The Scarlet Water

By Kyle Rowland on October 11, 2012 at 10:00a

Sharks remain one of the single biggest curiosities in the world. Whether you’re from the United States, South Africa or Australia, chances are you have an interest in the species of animal that humans perceive as the most vicious. 

Ready, set, go.

They’ve become such a talking point that the Discovery Channel’s “Shark Week” has aired for 25 years and gained a cult following in the process. The weeklong program is now aired in 72 countries.

But there’s an even bigger killing machine in waters of South America: piranhas.

That’s the persona the Ohio State kickoff coverage unit has taken on. Not necessarily the killing, but the swarming and takedown ability that piranhas exhibit – and smallness.

Through the first six games of the season, the unit was known as the “Sharks.” But on Sunday as cornerbacks coach Kerry Coombs, also the overseer of the coverage unit, watched film of the Buckeyes’ 63-38 win over Nebraska, he noticed that nearly every person running down to cover kicks was under 6-feet tall. Thus came the nickname “piranhas.”

“They can't be sharks yet, because they're this tall," Coombs said with his hand four to five feet off the ground. “They have to be piranhas. We like to say that when they go after a guy with the ball, it's like sharks to blood. But with this group, they're like piranhas. Just because they’re midgets.”

One drop of blood can trigger a Great White Shark’s sense of smell from three miles away. It can inhabit the blood-filled waters within minutes. Piranhas are similar, becoming agitated at the first inclination of blood nearby.

In 1913, former president Theodore Roosevelt traveled to the Amazon Rainforest and saw firsthand the fierceness of piranhas. Upon his return to the United States he wrote a book titled, “Through the Brazilian Wilderness.”

In it he referred to piranhas as “the most ferocious fish in the world. Even the most formidable fish, the sharks…usually attack things smaller than themselves. But the piranhas habitually attack things much larger than themselves…they will rend and devour alive any wounded man or beast; for blood in the water excites them to madness.”

The same can be said for the 11 Buckeyes – yes, even kicker Drew Basil – that take the field after every Ohio State score. From 65 yards away, they engage the ball carrier with a ferocity that is more grizzly than piranha.

“When they say ‘piranhas,’ it’s something that we all have to keep us together. It’s a really cool nickname that we all just take pride in,” freshman cornerback Armani Reeves said. “We’re going to play it like piranhas. We’re going to play fast, nasty and just get down the field as fast as we can.”

The leader of the Piranhas.

One thing is certain: they saw blood in the water against Nebraska. Facing one of the top kick returners in the country in Ameer Abdullah, the piranhas never let the Huskers start a drive past the Nebraska 25-yard line and three started no better than the 15.

The strategy Ohio State employed actually called for maximum hang time but no touchbacks. The goal was to stop the ball carries shy of the 15- or 20-yard line.

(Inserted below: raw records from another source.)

Lemma faux_header_row_suppressed_witness :
  parse_row ("hq", ∅) [Cell "Headquarters address" []; Cell "x" []]
  = Ok ("hq", ∅).
Proof.
  apply (faux_header_row_suppressed "hq" ∅ (Cell "Headquarters address" [])
           (Cell "x" []) "headquarters_address").
  - vm_compute. reflexivity.
  - simpl. left. reflexivity.
Defined.

(** A row that does not have exactly two cells changes nothing. *)
Lemma parse_row_other_shape (st : string * org_record) (r : row) :
  length r <> 2 -> parse_row st r = Ok st.
Proof.
  intros Hlen. destruct st as [ct o].
  destruct r as [|k [|v [|x r]]]; try reflexivity. now elim Hlen.
Qed.

Lemma parse_row_two (ct : string) (o : org_record) (k v : cell) :
  parse_row (ct, o) [k; v] =
  let ct' := if String.eqb (text k) "Preferred mailing address"
             then "preferred" else ct in
  key ← clean_key (text k) (Some ct'); store_row ct' o key v.
Proof. reflexivity. Qed.

(** Whatever a row is, it never stores anything under a faux header. *)
Lemma store_row_faux_absent (ct : string) (o : org_record) (key : string)
    (v : cell) (st' : string * org_record) (h : string) :
  In h faux_contact_headers ->
  store_row ct o key v = Ok st' ->
  o !! h = None -> snd st' !! h = None.
Proof.
  intros Hh Hrow Hnone. unfold store_row in Hrow.
  destruct (Py.in_list key faux_contact_headers) eqn:Hf; cbn [negb] in Hrow.
  - inversion Hrow; subst. exact Hnone.
  - pose proof (in_list_false _ _ _ Hf Hh) as Hne.
    destruct (Py.in_list key list_only_fields).
    + inversion Hrow; subst. cbn [snd]. now rewrite lookup_insert_ne.
    + destruct (String.eqb key _).
      * destruct (clean_activity_list v); unfold_result; [|discriminate].
        inversion Hrow; subst. cbn [snd]. now rewrite lookup_insert_ne.
      * inversion Hrow; subst. cbn [snd]. now rewrite lookup_insert_ne.
Qed.

Lemma parse_row_faux_absent (st st' : string * org_record) (r : row)
    (h : string) :
  In h faux_contact_headers ->
  parse_row st r = Ok st' ->
  snd st !! h = None -> snd st' !! h = None.
Proof.
  intros Hh Hrow Hnone. destruct st as [ct o].
  destruct (Nat.eq_dec (length r) 2) as [Hlen|Hlen].
  - destruct r as [|k [|v [|x r]]]; try discriminate.
    rewrite parse_row_two in Hrow. cbv zeta in Hrow.
    destruct (clean_key _ _) as [key|e]; unfold_result; [|discriminate].
    eapply store_row_faux_absent; eauto.
  - rewrite parse_row_other_shape in Hrow by assumption.
    inversion Hrow; subst. exact Hnone.
Qed.

Lemma parse_rows_faux_absent (rows : table) (st st' : string * org_record)
    (h : string) :
  In h faux_contact_headers ->
  parse_rows st rows = Ok st' ->
  snd st !! h = None -> snd st' !! h = None.
Proof.
  intros Hh. revert st. induction rows as [|r rows IH]; intros st Hrows Hnone.
  - simpl in Hrows. now inversion Hrows; subst.
  - simpl in Hrows. destruct (parse_row st r) as [st1|e] eqn:Hr;
      unfold_result; [|discriminate].
    eapply IH; [exact Hrows|]. eapply parse_row_faux_absent; eauto.
Qed.

Lemma parse_tables_faux_absent (tables : form) (o o' : org_record)
    (h : string) :
  In h faux_contact_headers ->
  parse_tables o tables = Ok o' ->
  o !! h = None -> o' !! h = None.
Proof.
  intros Hh. revert o. induction tables as [|t tables IH]; intros o Ht Hnone.
  - simpl in Ht. now inversion Ht; subst.
  - simpl in Ht. unfold parse_table in Ht.
    destruct (parse_rows ("hq", o) t) as [st1|e] eqn:Hr;
      unfold_result; [|discriminate].
    eapply IH; [exact Ht|].
    eapply (parse_rows_faux_absent t ("hq", o) st1); eauto.
Qed.

(** No stored record has a faux header among its keys. *)
Theorem faux_header_never_a_key (profile_code : string) (raw : soup)
    (organization : org_record) (h : string) :
  parse_org profile_code raw = Ok organization ->
  In h faux_contact_headers ->
  organization !! h = None.
Proof.
  intros Hp Hh. destruct raw as [|form0 raw]; [discriminate|].
  simpl in Hp. eapply parse_tables_faux_absent; eauto.
  destruct Hh as [<-|[<-|[]]]; reflexivity.
Qed.

(** ** The contact context *)

Lemma store_row_context (ct ct' : string) (o o' : org_record) (key : string)
    (v : cell) :
  store_row ct o key v = Ok (ct', o') -> ct' = ct.
Proof.
  unfold store_row. intros H.
  destruct (negb _); [|now inversion H].
  destruct (Py.in_list _ _); [now inversion H|].
  destruct (String.eqb _ _); [|now inversion H].
  destruct (clean_activity_list v); unfold_result; now inversion H.
Qed.

Lemma parse_row_context (ct ct' : string) (o o' : org_record) (r : row) :
  parse_row (ct, o) r = Ok (ct', o') ->
  ct' = if is_preferred_header r then "preferred" else ct.
Proof.
  intros H. destruct (Nat.eq_dec (length r) 2) as [Hlen|Hlen].
  - destruct r as [|k [|v [|x r]]]; try discriminate.
    rewrite parse_row_two in H. cbv zeta in H.
    destruct (clean_key _ _) as [key|e]; unfold_result; [|discriminate].
    apply store_row_context in H. exact H.
  - rewrite parse_row_other_shape in H by assumption.
    inversion H; subst.
    destruct r as [|k [|v [|x r]]]; try reflexivity. now elim Hlen.
Qed.
(** * qsa.rtxi: an RTXI experiment as an array of measurements

    Shallow embedding of [src/qsa/rtxi.py] (class [Experiment]) and the
    properties of its query surface: [count], [get_measurement], [average].

    Numbers are binary64 values, as numpy's float64 arrays hold them; their
    arithmetic is the IEEE 754 specification of the Standard Library
    ([SpecFloat], precision 53, exponent bound 1024, round to nearest even).
    Calls that can raise run in a small monad of results and events, so
    that what a call did before it raised can be stated. *)

From Stdlib Require Import String ZArith List Bool Lia Permutation.
From Stdlib Require Import SpecFloat DecimalString DecimalPos DecimalZ.
Import ListNotations.
Local Open Scope Z_scope.

(** ** binary64 arithmetic *)

Module F64.

Definition prec : Z := 53.
Definition emax : Z := 1024.

Definition float : Type := spec_float.

Definition add : float -> float -> float := SFadd prec emax.
Definition div : float -> float -> float := SFdiv prec emax.

(** Conversion of a Python [int] to a double (round to nearest even). *)
Definition of_Z (z : Z) : float := binary_normalize prec emax z 0 false.

Definition zero : float := S754_zero false.

(** The values of the format: canonical mantissa, exponent in range. *)
Definition valid (x : float) : bool := valid_binary prec emax x.

Definition is_zero (x : float) : bool :=
  match x with S754_zero _ => true | _ => false end.

(** Equality of values as an array comparison sees it: the two zeros are
    one value, and a NaN stands where a NaN stands. *)
Definition same (x y : float) : Prop :=
  x = y \/ (is_zero x = true /\ is_zero y = true).

(** The values whose half is exact and adds up to them again: not the
    negative zero, and no finite value at the smallest exponent [2^-1074]. *)
Definition halves_exactly (x : float) : bool :=
  match x with
  | S754_zero s => negb s
  | S754_finite _ _ e => -1074 <? e
  | _ => true
  end.

End F64.

(** ** Python values, exceptions and the execution monad *)

(** A one-dimensional numpy array of float64. *)
Definition ndarray : Type := list F64.float.

(** What the accumulators of [average] hold: the Python [int] they start
    from, or the array that numpy returns once an array has been added. *)
Inductive value : Type :=
| PyInt (z : Z)
| NdArray (a : ndarray).

Inductive exn : Type :=
| IndexError (msg : string)
| NotImplementedError (msg : string)
| ValueError (shape1 shape2 : nat).
(* [ValueError m n]: numpy's "operands could not be broadcast together with
   shapes (m,) (n,)" *)

Inductive result (A : Type) : Type :=
| Ok (a : A)
| Raise (e : exn).
Arguments Ok {A} a.
Arguments Raise {A} e.

(** What [average] has done so far, in program order: the range test of an
    index (source line 124) and the start of the accumulation of the
    measurement at an index (source lines 127 to 129). *)
Inductive event : Type :=
| Validate (index : Z)
| Accumulate (index : Z).

(** State and error monad: the state is the trace of events, which survives
    a raised exception. *)
Definition M (A : Type) : Type := list event -> result A * list event.

Definition ret {A} (a : A) : M A := fun log => (Ok a, log).

Definition bind {A B} (m : M A) (k : A -> M B) : M B :=
  fun log =>
    match m log with
    | (Ok a, log') => k a log'
    | (Raise e, log') => (Raise e, log')
    end.

Definition raise {A} (e : exn) : M A := fun log => (Raise e, log).

Definition tell (ev : event) : M unit := fun log => (Ok tt, log ++ [ev]).

Definition lift {A} (r : result A) : M A := fun log => (r, log).

Definition run {A} (m : M A) : result A * list event := m [].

“We’re not the biggest guys out there compared to a lot of the other kickoff teams,” Reeves said. “But we’re fast, we’re strong and we’re hungry. And we play like that.”

Abdullah distinguished himself last season as an explosive kick returner, bringing one back all the way. He averaged nearly 30 yards per return and ranked ninth in the country. In Nebraska’s come-from-behind win two weeks ago, Abdullah averaged over 28 yards a return and gave the Huskers great field position all night.

He had 142 yards in just five kick returns against Wisconsin, while the Buckeyes limited him to 128 yards in eight returns, an average of 16 yards.

“Our kickoff team did a really good job for us,” head coach Urban Meyer said. “That was impressive. That was a very good kick returner.”

Ohio State’s kickoff return defense ranks 38th in the country. It’s allowing less than 20 yards per return with 11 touchbacks. The unquestioned leader of the group is Zach Domicone. The senior safety helped on two tackles Saturday and has four stops on the season.

“You’re talking about a senior who is surrounded by all these freshmen, and they don’t know what they don’t know,” Coombs said. “He’s starting to gather them up before they take the field. He’s trying to take some of the leadership of that group and inspire them and motivate them.”

Part of Ohio State’s success can be traced to that non-traditional strategy. With the touchback rule being changed this season – the ball is now placed at the 25-yard line – the Buckeyes have taken a different approach.

Gone are the days of bashing the ball through the end zone. Instead, the Buckeyes are giving opponents the opportunity to return a kick for a touchdown. But Basil’s orders are to put the ball high into the sky and allow his 10 piranhas the chance to run down its prey before an escape is possible.

Brutus Buckeye approves of Drew Basil and the piranhas.

A majority of those dependables are freshmen – Reeves, Devan Bogard, Jamal Marcus, Najee Murray, David Perkins and Camren Williams. Meyer values his special teams units, and the first step to cracking the offensive or defensive rotation is playing on special teams. It’s seen up close with Bradley Roby and Rod Smith as members of the kick coverage team.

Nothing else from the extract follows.